Precedence does suggest that Rockstar doesn't really care about that at all though. It's a studio that has never chased framerate over the overall spectacle. Its whole identity is building the most detailed, most alive open worlds in the industry, and that ambition has always come at a cost. Grand Theft Auto V ran at 30 FPS on its original consoles and became the best-selling premium game in history. Every other GTA has made similar sacrifices and went on to sell well. The studio has enormous, well-earned reason to believe that a jaw-dropping 30 FPS experience beats a compromised 60 FPS one, and it is not obviously wrong about that.

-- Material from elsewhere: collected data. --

Lemma catalog_entries_have_share_pages_witness :
  let req := request_with "alice-token" None in
  ∃ videos s1,
    get_videos provider_cfg req noon (alice_store noon) =
      (Ok (json 200 (VideosBody videos)), s1) ∧
    ∀ v, v ∈ videos →
      ∃ html,
        get_share provider_cfg (request_with "" None) (safe_email "alice@example.com")
          (v_filename v) (noon + 5) s1 =
          (Ok {| status := 200; content := SendBody html |}, s1) ∧
        contains html (og_video (videoUrl v)).
Proof.
  intros req.
  destruct (catalog_entries_have_share_pages provider_cfg req (request_with "" None)
              "alice@example.com" noon (noon + 5) (alice_store noon))
    as (videos & s1 & Hrun & Hall).
  - reflexivity.
  - discriminate.
  - apply alice_store_no_clash.
  - apply alice_store_wf.
  - reflexivity.
  - exists videos, s1. split; [exact Hrun|]. intros v Hv. exact (proj2 (Hall v Hv)).
Defined.

(** X21: reading the catalog changes no partition's content, and a second
    read (with no upload, delete or cleanup between the two) gives the same
    reply as the first. *)
Theorem catalog_read_repeatable cfg req e now now' s :
  principal cfg req = Some e → e ≠ "" → no_clash s (safe_email e) → wf_store s →
  ∃ r s1,
    get_videos cfg req now s = (Ok r, s1) ∧
    get_videos cfg req now' s1 = (Ok r, s1) ∧
    ∀ k, partition s1 k = partition s k.
Proof.
  intros Hp Hne Hclash Hwf. set (k := safe_email e).
  pose proof (ensured_is_dir now s k Hclash) as Hdir.
  do 2 eexists. split; [by apply (get_videos_run cfg req e)|]. fold k.
  split; [|intros k'; apply partition_ensured].
  rewrite (get_videos_run cfg req e);
    [|done|done|by apply is_dir_no_clash|by apply wf_store_ensured; [apply safe_email_name|]].
  fold k. rewrite partition_ensured.
  by rewrite (ensured_id now') by (destruct Hdir as (m & es & ->); eauto).
Qed.

Lemma catalog_read_repeatable_witness :
  let req := request_with "bob-token" None in
  ∃ r s1,
    get_videos provider_cfg req noon (alice_store noon) = (Ok r, s1) ∧
    get_videos provider_cfg req (noon + 5) s1 = (Ok r, s1) ∧
    ∀ k, partition s1 k = partition (alice_store noon) k.
Proof.
  intros req. apply (catalog_read_repeatable provider_cfg req "bob@example.com").
  - reflexivity.
  - discriminate.
  - intros m. change (safe_email "bob@example.com") with "bob_example_com".
    unfold alice_store. rewrite lookup_insert_ne by discriminate.
    rewrite lookup_singleton_ne by discriminate. discriminate.
  - apply alice_store_wf.
Defined.

(** ** The client's check and the server's filter *)

Section client_check.

Lemma endsWith_spec (suffix s : string) :
  Client.endsWith suffix s = true ↔ ∃ pre, s = pre +:+ suffix.
Proof.
  induction s as [|c s IH]; cbn [Client.endsWith].
  - rewrite orb_false_r, bool_decide_eq_true. split.
    + intros ->. by exists "".
    + intros (pre & H). destruct pre; [done|discriminate].
  - rewrite orb_true_iff, bool_decide_eq_true, IH. split.
    + intros [<-|(pre & ->)]; [by exists ""|]. by exists (String c pre).
    + intros ([|c' pre] & H); [by left|]. right. exists pre.
      rewrite sapp_cons in H. by injection H.
Qed.




(** An extension [path.extname] gives for a plain name ends that name. *)
Lemma extname_ends (p : string) :
  no_sep Js.slash p = true → Path.extname p ≠ "" →
  Client.endsWith (Path.extname p) p = true.
Proof.
  intros Hslash Hext. assert (p ≠ "") as Hp by by intros ->.
  apply endsWith_spec. unfold Path.extname in *.
  rewrite basename_plain in * by done.
  destruct (Path.from_last_dot p) as [e|] eqn:He; [|done].
  destruct (bool_decide (e = p) || bool_decide (p = "..")); [done|].
  apply from_last_dot_suffix in He as (pre & r & -> & _). eauto.
Qed.

Lemma lower_char_slash (c : ascii) :
  negb (bool_decide (Js.lower_char c = Js.slash)) = negb (bool_decide (c = Js.slash)).
Proof. destruct c as [[] [] [] [] [] [] [] []]; reflexivity. Qed.

Lemma toLowerCase_no_slash (s : string) :
  no_sep Js.slash (Js.toLowerCase s) = no_sep Js.slash s.
Proof.
  unfold no_sep, Js.toLowerCase. induction s as [|c s IH]; [done|].
  cbn [Js.map_chars Js.all_chars]. by rewrite IH, lower_char_slash.
Qed.


Lemma client_extensions : Client.allowedExtensions = allowedExtensions.
Proof. reflexivity. Qed.

Lemma existsb_endsWith (fileName : string) :
  existsb (λ ext, Client.endsWith ext fileName) Client.allowedExtensions = true ↔
  ∃ ext, ext ∈ allowedExtensions ∧ Client.endsWith ext fileName = true.
Proof.
  rewrite existsb_exists, client_extensions. split.
  - intros (ext & Hin%list_elem_of_In & H). eauto.
  - intros (ext & Hin%list_elem_of_In & H). eauto.
Qed.

Lemma client_mime_is_video (t : string) :
  Js.includes Client.allowedMimeTypes t = true → Js.startsWith "video/" t = true.
Proof.
  intros H%includes_true. unfold Client.allowedMimeTypes in H.
  rewrite !elem_of_cons, elem_of_nil in H.
  repeat destruct H as [->|H]; done.
Qed.

(** The type the server sees of a file whose type starts with [video/] is
    that type. *)
Lemma form_part_video (f : Client.File) :
  Js.startsWith "video/" (mimetype (Client.form_part f)) =
    Js.startsWith "video/" (Client.type f).
Proof.
  cbn [Client.form_part mimetype]. destruct (bool_decide_reflect (Client.type f = "")) as [->|]; done.
Qed.

(** What the client's check lets through, in terms of the file. *)
Lemma validateVideoFile_valid (f : Client.File) :
  Client.validateVideoFile f = Client.Valid ↔
  Client.size f ≤ Client.maxSize ∧
  ((∃ ext, ext ∈ allowedExtensions ∧
           Client.endsWith ext (Js.toLowerCase (Client.name f)) = true) ∨
   Js.startsWith "video/" (Client.type f) = true).
Proof.
  unfold Client.validateVideoFile.
  destruct (Z.ltb_spec Client.maxSize (Client.size f)) as [Hgt|Hle].
  { split; [done|]. intros [? _]. lia. }
  destruct (existsb _ _) eqn:Hext.
  { rewrite orb_true_l. split; [|done]. intros _. split; [done|]. left.
    by apply existsb_endsWith. }
  rewrite orb_false_l.
  destruct (Js.includes _ _ || Js.startsWith _ _) eqn:Hmime.
  - split; [|done]. intros _. split; [done|]. right.
    apply orb_true_iff in Hmime as [H|H]; [by apply client_mime_is_video|done].
  - split; [done|]. intros [_ [H|H]].
    + apply existsb_endsWith in H. congruence.
    + apply orb_false_iff in Hmime as [_ Hmime]. congruence.
Qed.

End client_check.

(** X22: the client's check never stops a file the server would take: a
    file of at most 500 MiB with a plain name whose form part passes the
    server's file filter passes the client's check. *)
Theorem accepted_by_server_passes_client (f : Client.File) :
  Client.size f ≤ Client.maxSize → no_sep Js.slash (Client.name f) = true →
  videoFileFilter (Client.form_part f) = Accept →
  Client.validateVideoFile f = Client.Valid.
Proof.
  intros Hsize Hslash Hacc%filter_accepts. apply validateVideoFile_valid.
  split; [done|].
  assert (extension_of (Client.form_part f) ∈ allowedExtensions →
          ∃ ext, ext ∈ allowedExtensions ∧
                 Client.endsWith ext (Js.toLowerCase (Client.name f)) = true) as Hext.
  { intros Hin. eexists. split; [exact Hin|]. apply extname_ends.
    - by rewrite toLowerCase_no_slash.
    - intros Hnil. unfold extension_of in Hin. cbn [Client.form_part originalname] in Hin.
      rewrite Hnil in Hin. by apply (bool_decide_eq_false_1 _) in Hin. }
  destruct Hacc as [Hin|[Hv|[_ Hin]]]; [left; by apply Hext| |left; by apply Hext].
  right. by rewrite <-form_part_video.
Qed.

Lemma accepted_by_server_passes_client_witness :
  Client.validateVideoFile
    {| Client.name := "Holiday.MOV"; Client.type := ""; Client.size := 1000 |} =
    Client.Valid.
Proof.
  apply accepted_by_server_passes_client.
  - vm_compute. discriminate.
  - reflexivity.
  - reflexivity.
Defined.



(** X24: the two checks differ on a file whose name is nothing but an
    allow-listed extension (such as [.mp4]) and whose type does not start
    with [video/]: the client lets it through, because the name ends with
    the extension, and the upload route refuses it with 400, because
    [path.extname] finds no extension in such a name; nothing is stored. *)
Theorem bare_extension_passes_client_only cfg req e f now s :
  principal cfg req = Some e → file req = Some (Client.form_part f) →
  Js.toLowerCase (Client.name f) ∈ allowedExtensions →
  Js.startsWith "video/" (Client.type f) = false → Client.size f ≤ Client.maxSize →
  Client.validateVideoFile f = Client.Valid ∧
  post_upload cfg req now s =
    (Ok (json 400 (ErrorBody
       ("Only video files are allowed. Detected type: " +:+
        mimetype (Client.form_part f) +:+ ", extension: "))), s).
Proof.
  intros Hp Hfile Hbare Hv Hsize. split.
  { apply validateVideoFile_valid. split; [done|]. left.
    eexists. split; [exact Hbare|]. apply endsWith_spec. by exists "". }
  assert (Client.name f ≠ "") as Hname.
  { intros Hnil. rewrite Hnil in Hbare. by apply (bool_decide_eq_false_1 _) in Hbare. }
  assert (extension_of (Client.form_part f) = "") as Hext.
  { unfold extension_of. cbn [Client.form_part originalname].
    remember (Js.toLowerCase (Client.name f)) as x eqn:Hx. clear Hx.
    unfold allowedExtensions in Hbare. rewrite !elem_of_cons, elem_of_nil in Hbare.
    repeat destruct Hbare as [->|Hbare]; done. }
  rewrite (post_upload_rejected cfg req e (Client.form_part f)); [by rewrite Hext|done|done|].
  intros [Hin|[Hvideo|[_ Hin]]].
  - rewrite Hext in Hin. by apply (bool_decide_eq_false_1 _) in Hin.
  - rewrite form_part_video in Hvideo. congruence.
  - rewrite Hext in Hin. by apply (bool_decide_eq_false_1 _) in Hin.
Qed.
(** * quick-stickers: the image router ([src/backend/routers/image.ts])

    A shallow embedding of the job tracker created by [createImageRouter]:
    the credit counter, the three job collections, the five HTTP handlers,
    the [setTimeout] callback of a queued job and the Gemini adapter
    [generateGeminiImage], followed by the properties of the specification
    that are stated about them.

    Modelling conventions.
    - [credits] is a JavaScript number that only ever holds integers; it is
      modelled as an unbounded [Z] (exact below 2^53, which is the range in
      which the counter lives in practice).
    - [completedJobs] is a plain object used as a dictionary: its own
      properties are a [gmap]; a property read additionally falls back on
      [Object.prototype], as it does in JavaScript.
    - The outcome of everything outside the process (the random source behind
      [generateJobId], the Gemini service, the background removal library,
      the moment a timer elapses) is an input of the model. *)

From stdpp Require Import base numbers list strings gmap.

Open Scope Z_scope.
Open Scope string_scope.
Open Scope list_scope.

(** ** Results of calls that may throw *)

Inductive Result (A : Type) : Type :=
| Returns (a : A)
| Throws (message : string).
Arguments Returns {A} a.
Arguments Throws {A} message.

(** ** The image response ([interface ImageResponse]) *)

Record Representation := {
  width : Z;
  height : Z;
  url : string
}.

Record ImageResponse := {
  fullsize : Representation;
  thumbnail : Representation;
  label : string
}.

(** ** The Gemini adapter *)

Module Gemini.

(** The part of the service's response that [generateGeminiImage] reads.
    Optional members are [option]s; a text part has no [inlineData]. *)
Record InlineData := { data : option string }.
Record Part := { inlineData : option InlineData }.
Record Content := { parts : option (list Part) }.
Record Candidate := { content : option Content }.
Record GenerateContentResponse := { candidates : option (list Candidate) }.

(** One call of the adapter talks to the outside twice: the request to the
    service ([ai.models.generateContent], which may reject) and, when an
    image came back, the [try] block around [removeBackground], whose value
    is the base64 text of the processed PNG. *)
Record Call := {
  generateContent : Result GenerateContentResponse;
  removeBackground : Result string
}.

(** [part.inlineData && part.inlineData.data]: the empty string is falsy. *)
Definition inline_image (part : Part) : option string :=
  match inlineData part with
  | Some d =>
      match data d with
      | Some imageData => if decide (imageData = "") then None else Some imageData
      | None => None
      end
  | None => None
  end.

The likeliest outcome, for what it is worth, is that base consoles get a polished 30 FPS mode at launch, the PlayStation 5 Pro gets some kind of performance option, and a true 60 FPS mode for everyone arrives later, possibly alongside the eventual PC version. This is what GTA V eventually got with Grand Theft Auto V: Expanded and Enhanced and Grand Theft Auto V Enhanced and it would let Rockstar get what it wants and make everybody happy.

The thing worth watching is not whether the backlash is loud enough to make Rockstar break precedent. Rockstar has leaned on the patience of its fans hard, one delay after another. Each time, fans have grumbled and stayed. It'll be interesting to see if the framerate ask becomes the one too many on top of all the others.